Data shown below:

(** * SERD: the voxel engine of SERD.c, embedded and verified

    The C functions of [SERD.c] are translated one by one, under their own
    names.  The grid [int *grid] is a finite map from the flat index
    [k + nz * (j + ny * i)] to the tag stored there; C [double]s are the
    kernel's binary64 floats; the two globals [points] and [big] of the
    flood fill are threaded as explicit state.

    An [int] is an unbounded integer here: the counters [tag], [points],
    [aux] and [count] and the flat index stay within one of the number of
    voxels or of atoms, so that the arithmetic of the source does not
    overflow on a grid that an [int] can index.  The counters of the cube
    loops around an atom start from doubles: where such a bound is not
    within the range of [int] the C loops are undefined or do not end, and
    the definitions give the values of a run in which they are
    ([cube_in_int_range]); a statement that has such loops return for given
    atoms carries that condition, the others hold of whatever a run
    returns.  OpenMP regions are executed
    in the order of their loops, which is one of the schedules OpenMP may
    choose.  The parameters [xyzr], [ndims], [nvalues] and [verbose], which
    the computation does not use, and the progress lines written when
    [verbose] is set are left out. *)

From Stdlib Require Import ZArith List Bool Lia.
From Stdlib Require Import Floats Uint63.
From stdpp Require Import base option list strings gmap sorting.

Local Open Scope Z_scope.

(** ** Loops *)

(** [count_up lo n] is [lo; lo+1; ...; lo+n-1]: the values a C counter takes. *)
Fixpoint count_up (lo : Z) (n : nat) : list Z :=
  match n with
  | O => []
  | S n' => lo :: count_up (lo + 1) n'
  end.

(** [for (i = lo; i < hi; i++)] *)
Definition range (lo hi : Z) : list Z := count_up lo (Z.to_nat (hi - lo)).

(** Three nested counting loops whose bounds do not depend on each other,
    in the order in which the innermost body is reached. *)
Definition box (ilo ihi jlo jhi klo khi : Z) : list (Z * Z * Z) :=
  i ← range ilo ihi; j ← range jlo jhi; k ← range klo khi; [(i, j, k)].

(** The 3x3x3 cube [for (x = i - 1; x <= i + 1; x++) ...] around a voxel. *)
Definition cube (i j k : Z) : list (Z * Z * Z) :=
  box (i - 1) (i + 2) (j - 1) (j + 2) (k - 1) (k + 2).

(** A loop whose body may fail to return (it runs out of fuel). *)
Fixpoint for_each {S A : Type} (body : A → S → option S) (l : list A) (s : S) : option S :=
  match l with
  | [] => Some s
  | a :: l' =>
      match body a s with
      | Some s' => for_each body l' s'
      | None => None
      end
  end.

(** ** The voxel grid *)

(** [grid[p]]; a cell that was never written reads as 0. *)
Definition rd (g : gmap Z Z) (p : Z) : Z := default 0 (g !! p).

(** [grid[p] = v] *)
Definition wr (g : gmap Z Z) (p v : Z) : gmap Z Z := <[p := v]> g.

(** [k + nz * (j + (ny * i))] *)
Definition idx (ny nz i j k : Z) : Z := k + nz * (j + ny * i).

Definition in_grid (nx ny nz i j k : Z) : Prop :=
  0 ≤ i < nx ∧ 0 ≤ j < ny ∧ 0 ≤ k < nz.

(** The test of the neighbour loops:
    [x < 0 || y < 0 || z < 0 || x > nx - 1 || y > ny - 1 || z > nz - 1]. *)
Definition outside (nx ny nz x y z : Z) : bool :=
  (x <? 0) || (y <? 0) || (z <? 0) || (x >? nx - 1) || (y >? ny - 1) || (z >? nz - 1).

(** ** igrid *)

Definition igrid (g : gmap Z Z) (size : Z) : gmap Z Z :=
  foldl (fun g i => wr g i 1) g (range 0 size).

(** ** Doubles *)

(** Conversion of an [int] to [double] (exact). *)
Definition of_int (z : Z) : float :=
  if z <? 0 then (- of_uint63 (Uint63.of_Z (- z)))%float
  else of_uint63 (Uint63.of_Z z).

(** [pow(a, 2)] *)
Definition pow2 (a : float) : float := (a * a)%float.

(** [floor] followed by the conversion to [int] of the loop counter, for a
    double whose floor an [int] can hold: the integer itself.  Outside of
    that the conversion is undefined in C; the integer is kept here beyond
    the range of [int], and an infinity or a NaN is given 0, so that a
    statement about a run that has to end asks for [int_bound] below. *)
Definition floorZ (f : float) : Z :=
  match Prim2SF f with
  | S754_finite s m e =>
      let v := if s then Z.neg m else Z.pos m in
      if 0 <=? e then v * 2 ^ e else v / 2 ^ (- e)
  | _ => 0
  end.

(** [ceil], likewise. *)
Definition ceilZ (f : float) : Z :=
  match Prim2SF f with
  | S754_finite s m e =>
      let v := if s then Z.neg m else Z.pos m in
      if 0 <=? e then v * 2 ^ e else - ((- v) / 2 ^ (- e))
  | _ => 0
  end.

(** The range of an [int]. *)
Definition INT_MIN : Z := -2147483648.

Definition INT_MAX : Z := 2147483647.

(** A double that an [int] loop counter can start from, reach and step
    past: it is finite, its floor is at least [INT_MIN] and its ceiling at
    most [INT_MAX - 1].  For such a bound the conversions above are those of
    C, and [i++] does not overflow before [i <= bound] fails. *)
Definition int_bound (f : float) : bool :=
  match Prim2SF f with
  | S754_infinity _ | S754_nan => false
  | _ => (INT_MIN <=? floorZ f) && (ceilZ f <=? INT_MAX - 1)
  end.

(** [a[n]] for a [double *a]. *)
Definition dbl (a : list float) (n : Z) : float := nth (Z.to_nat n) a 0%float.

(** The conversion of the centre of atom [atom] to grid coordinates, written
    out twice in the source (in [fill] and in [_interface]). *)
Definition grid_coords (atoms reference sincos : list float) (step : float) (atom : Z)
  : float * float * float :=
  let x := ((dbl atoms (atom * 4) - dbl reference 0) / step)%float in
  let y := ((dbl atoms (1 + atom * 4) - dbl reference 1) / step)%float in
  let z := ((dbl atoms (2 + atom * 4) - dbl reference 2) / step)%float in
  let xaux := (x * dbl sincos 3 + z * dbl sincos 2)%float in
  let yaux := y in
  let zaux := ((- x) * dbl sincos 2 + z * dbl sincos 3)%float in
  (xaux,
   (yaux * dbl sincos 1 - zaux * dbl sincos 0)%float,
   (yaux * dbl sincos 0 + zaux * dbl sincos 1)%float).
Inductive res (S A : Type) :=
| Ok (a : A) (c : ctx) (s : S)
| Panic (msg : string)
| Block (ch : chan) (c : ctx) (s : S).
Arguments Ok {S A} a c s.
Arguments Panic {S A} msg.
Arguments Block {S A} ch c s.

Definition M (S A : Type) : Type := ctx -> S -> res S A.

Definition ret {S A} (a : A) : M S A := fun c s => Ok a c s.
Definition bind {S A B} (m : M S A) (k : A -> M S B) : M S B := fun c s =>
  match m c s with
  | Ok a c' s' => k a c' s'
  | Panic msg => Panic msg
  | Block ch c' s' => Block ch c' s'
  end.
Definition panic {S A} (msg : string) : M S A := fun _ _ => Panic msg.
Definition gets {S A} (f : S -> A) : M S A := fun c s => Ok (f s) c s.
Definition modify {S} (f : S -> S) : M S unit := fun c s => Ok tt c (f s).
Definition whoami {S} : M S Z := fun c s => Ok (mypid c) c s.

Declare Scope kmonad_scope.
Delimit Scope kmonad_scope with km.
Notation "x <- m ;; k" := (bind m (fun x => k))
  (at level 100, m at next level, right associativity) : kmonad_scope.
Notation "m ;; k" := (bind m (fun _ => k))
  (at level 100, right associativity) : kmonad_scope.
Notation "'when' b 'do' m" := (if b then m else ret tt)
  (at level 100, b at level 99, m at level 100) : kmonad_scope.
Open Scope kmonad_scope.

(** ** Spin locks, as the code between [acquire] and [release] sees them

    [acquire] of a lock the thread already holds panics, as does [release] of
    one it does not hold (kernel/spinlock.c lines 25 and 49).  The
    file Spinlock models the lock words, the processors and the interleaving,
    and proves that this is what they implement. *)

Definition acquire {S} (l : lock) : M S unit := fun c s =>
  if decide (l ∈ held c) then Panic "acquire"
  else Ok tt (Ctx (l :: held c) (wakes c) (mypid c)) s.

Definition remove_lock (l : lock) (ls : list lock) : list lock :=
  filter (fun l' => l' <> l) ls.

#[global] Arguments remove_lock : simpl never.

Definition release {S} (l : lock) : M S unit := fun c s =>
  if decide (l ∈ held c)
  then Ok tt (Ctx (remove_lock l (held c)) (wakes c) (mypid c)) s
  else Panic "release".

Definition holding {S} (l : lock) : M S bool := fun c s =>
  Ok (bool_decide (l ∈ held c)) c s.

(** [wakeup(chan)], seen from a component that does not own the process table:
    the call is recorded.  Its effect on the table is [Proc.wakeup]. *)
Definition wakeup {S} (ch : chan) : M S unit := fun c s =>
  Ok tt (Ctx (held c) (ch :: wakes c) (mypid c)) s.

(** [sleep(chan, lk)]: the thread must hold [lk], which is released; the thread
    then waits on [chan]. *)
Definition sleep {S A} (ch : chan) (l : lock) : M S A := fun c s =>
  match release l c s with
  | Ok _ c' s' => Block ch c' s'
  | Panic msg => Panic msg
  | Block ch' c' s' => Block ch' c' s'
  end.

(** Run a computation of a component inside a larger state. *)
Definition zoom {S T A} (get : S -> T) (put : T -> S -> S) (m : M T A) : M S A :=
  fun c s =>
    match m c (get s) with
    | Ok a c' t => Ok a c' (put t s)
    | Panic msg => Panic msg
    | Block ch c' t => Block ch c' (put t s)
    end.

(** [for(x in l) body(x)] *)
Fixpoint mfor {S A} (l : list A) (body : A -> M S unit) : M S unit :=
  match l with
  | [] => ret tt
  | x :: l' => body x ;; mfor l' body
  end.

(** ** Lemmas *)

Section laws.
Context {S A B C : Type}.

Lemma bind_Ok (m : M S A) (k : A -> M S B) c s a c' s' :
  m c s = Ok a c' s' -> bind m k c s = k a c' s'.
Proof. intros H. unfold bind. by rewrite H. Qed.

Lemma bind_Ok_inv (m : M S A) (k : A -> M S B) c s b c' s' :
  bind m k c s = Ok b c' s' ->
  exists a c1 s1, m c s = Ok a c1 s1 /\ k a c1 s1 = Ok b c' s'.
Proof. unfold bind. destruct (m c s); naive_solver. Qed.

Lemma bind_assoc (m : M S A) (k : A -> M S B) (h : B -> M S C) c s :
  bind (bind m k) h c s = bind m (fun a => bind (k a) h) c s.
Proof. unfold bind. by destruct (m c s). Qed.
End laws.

End of Data shown.

■ What to do: Give back, unchanged, the run of lines in the listing above that begins at the line containing "flood fill are" and ends at the line containing "voxels or of", both included.

■ Response for this exercise:
    flood fill are threaded as explicit state.

    An [int] is an unbounded integer here: the counters [tag], [points],
    [aux] and [count] and the flat index stay within one of the number of
    voxels or of atoms, so that the arithmetic of the source does not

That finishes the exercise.